(Problem)
Only certain lines below are wanted: those starting at the line containing "(** [for (row" and ending at the line containing "s ← scatter", both included, each retyped exactly.

(Data for analysis)
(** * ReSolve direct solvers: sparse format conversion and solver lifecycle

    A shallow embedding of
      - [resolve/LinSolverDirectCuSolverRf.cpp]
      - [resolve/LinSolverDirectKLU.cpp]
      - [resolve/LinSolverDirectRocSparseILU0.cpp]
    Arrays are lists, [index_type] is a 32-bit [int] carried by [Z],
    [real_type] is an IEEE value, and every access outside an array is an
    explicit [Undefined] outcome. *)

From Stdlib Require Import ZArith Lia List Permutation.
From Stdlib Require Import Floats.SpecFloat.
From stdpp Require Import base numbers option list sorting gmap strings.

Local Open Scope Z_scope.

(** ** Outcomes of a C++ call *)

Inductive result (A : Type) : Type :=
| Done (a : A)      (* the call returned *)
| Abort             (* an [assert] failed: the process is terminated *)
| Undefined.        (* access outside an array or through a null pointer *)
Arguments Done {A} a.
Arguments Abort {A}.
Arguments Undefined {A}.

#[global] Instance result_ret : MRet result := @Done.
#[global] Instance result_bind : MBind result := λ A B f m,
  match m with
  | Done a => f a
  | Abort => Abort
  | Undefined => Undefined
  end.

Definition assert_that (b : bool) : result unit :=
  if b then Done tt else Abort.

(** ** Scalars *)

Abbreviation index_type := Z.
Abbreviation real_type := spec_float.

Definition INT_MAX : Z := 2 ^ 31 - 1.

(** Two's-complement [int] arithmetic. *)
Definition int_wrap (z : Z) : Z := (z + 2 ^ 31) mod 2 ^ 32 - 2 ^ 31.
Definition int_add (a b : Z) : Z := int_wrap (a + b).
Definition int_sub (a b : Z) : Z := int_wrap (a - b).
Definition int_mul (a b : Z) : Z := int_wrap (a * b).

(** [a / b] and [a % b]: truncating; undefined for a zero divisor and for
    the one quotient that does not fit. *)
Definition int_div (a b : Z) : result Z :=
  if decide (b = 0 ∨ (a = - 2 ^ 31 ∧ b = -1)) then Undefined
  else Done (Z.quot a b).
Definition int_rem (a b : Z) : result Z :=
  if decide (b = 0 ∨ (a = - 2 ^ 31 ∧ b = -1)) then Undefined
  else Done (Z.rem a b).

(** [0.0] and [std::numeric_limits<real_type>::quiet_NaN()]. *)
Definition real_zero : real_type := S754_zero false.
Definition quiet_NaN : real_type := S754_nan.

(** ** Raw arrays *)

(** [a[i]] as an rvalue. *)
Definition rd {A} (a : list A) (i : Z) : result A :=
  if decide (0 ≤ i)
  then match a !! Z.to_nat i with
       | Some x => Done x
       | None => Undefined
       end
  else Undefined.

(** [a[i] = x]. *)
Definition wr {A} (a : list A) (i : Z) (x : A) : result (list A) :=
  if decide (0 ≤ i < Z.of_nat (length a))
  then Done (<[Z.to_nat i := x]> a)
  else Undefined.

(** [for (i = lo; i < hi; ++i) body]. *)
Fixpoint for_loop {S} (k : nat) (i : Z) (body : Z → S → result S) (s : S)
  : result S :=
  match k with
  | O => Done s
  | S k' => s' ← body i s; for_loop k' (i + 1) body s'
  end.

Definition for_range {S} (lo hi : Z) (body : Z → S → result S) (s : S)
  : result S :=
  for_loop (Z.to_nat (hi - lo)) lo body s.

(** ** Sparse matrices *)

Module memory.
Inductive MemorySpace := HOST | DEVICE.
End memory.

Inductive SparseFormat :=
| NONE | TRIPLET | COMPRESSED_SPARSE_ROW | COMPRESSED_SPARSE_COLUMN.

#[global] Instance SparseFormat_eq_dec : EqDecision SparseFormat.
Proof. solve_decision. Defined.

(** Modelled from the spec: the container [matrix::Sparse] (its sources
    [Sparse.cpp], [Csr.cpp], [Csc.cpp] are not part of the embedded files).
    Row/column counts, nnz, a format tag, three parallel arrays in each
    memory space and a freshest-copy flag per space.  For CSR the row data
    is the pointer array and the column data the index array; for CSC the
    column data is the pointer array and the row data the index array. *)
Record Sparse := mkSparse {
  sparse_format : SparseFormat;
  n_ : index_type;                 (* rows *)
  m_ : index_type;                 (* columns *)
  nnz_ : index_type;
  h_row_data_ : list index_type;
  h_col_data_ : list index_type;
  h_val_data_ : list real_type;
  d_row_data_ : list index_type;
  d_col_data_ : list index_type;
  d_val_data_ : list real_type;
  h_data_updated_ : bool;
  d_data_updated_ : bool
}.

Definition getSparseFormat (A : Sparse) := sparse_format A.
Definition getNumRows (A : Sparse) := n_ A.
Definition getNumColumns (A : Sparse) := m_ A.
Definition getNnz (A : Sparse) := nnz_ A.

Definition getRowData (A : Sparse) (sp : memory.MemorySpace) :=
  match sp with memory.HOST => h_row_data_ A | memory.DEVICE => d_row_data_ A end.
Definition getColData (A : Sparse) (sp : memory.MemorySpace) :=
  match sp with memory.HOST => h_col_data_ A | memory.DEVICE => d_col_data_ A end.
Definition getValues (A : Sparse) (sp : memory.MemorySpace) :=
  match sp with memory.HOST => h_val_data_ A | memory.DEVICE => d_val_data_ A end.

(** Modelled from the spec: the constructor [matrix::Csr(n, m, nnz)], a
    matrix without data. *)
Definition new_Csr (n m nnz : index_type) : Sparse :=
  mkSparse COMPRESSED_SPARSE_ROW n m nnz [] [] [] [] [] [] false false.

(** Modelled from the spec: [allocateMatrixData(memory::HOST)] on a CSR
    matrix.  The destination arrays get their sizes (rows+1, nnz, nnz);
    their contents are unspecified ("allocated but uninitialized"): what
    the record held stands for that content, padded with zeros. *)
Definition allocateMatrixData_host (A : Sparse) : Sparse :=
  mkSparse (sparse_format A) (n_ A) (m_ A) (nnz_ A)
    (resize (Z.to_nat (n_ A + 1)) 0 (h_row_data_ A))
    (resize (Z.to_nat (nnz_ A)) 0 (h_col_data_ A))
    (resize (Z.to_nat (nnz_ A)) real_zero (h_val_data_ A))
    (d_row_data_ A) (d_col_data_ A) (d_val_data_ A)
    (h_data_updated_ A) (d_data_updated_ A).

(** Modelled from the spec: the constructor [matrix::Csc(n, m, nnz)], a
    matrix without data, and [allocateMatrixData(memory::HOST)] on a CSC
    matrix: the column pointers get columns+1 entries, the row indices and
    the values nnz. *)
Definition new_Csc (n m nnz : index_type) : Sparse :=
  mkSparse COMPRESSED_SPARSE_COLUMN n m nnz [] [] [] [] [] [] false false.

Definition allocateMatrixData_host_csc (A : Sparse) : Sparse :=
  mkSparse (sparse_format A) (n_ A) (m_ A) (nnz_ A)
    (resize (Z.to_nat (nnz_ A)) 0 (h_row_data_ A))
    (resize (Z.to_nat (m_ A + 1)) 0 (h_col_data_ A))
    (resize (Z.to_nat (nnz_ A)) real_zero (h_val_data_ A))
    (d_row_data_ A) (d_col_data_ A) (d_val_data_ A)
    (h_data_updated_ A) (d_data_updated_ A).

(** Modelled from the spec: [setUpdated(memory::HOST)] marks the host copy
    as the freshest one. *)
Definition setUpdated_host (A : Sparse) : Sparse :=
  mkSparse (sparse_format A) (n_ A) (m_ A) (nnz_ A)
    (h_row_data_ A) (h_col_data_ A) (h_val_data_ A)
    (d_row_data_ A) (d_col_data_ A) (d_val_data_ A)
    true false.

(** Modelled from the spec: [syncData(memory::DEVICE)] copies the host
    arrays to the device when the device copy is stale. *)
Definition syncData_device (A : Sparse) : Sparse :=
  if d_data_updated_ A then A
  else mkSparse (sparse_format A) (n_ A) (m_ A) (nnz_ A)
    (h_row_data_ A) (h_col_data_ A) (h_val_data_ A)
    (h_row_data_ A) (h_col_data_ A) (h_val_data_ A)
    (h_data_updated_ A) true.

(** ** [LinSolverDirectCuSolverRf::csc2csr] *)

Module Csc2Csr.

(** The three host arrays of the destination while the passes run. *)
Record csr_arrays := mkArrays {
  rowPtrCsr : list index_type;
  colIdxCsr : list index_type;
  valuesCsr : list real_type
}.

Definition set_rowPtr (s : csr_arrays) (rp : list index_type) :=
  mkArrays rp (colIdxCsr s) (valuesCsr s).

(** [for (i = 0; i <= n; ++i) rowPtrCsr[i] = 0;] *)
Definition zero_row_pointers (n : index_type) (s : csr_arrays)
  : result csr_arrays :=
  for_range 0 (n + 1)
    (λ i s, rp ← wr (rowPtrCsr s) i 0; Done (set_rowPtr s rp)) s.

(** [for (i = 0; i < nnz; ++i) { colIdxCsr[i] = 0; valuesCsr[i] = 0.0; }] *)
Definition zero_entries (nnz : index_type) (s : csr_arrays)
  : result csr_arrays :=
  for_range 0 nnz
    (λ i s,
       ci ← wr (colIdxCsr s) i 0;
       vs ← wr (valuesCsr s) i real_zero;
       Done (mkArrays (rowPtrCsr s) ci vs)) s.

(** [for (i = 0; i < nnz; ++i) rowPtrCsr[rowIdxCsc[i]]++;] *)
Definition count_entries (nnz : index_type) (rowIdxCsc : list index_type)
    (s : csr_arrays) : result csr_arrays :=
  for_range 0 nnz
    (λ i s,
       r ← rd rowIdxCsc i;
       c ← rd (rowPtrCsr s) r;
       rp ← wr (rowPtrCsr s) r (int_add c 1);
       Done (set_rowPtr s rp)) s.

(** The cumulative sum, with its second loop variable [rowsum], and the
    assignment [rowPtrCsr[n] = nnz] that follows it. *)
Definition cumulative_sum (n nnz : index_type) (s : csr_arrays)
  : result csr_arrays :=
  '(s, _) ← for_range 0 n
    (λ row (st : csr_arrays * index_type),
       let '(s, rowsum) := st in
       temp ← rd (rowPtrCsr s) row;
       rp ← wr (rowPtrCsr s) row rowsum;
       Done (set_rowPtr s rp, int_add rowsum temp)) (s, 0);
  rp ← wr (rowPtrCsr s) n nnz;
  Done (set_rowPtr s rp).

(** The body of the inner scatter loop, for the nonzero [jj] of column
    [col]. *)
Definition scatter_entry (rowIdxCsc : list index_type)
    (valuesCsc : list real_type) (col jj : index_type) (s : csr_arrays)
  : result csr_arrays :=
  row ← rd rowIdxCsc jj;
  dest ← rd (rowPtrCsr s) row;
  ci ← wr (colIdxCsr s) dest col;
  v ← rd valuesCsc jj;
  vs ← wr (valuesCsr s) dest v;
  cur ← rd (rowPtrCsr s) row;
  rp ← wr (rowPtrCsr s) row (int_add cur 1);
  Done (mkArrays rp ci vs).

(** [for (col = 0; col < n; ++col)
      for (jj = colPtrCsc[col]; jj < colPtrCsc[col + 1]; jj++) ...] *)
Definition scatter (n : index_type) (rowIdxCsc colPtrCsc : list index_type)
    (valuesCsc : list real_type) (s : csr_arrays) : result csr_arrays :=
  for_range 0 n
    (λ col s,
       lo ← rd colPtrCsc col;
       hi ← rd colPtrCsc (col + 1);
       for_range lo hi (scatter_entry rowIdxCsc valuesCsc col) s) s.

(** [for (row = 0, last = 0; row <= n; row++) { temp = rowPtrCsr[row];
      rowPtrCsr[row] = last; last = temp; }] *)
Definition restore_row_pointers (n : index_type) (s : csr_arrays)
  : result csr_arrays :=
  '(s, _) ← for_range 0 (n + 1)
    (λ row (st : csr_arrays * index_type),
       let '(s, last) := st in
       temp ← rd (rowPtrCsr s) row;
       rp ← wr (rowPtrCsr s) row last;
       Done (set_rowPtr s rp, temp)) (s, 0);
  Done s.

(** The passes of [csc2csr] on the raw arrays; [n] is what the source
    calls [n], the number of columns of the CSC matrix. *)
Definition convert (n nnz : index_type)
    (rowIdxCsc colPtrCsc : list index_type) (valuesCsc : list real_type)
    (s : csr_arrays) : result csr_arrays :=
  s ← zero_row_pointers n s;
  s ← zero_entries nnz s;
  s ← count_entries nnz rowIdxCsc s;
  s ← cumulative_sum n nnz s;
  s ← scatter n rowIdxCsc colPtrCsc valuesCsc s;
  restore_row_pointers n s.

(Solution)
(** [for (row = 0, last = 0; row <= n; row++) { temp = rowPtrCsr[row];
      rowPtrCsr[row] = last; last = temp; }] *)
Definition restore_row_pointers (n : index_type) (s : csr_arrays)
  : result csr_arrays :=
  '(s, _) ← for_range 0 (n + 1)
    (λ row (st : csr_arrays * index_type),
       let '(s, last) := st in
       temp ← rd (rowPtrCsr s) row;
       rp ← wr (rowPtrCsr s) row last;
       Done (set_rowPtr s rp, temp)) (s, 0);
  Done s.

(** The passes of [csc2csr] on the raw arrays; [n] is what the source
    calls [n], the number of columns of the CSC matrix. *)
Definition convert (n nnz : index_type)
    (rowIdxCsc colPtrCsc : list index_type) (valuesCsc : list real_type)
    (s : csr_arrays) : result csr_arrays :=
  s ← zero_row_pointers n s;
  s ← zero_entries nnz s;
  s ← count_entries nnz rowIdxCsc s;
  s ← cumulative_sum n nnz s;
  s ← scatter n rowIdxCsc colPtrCsc valuesCsc s;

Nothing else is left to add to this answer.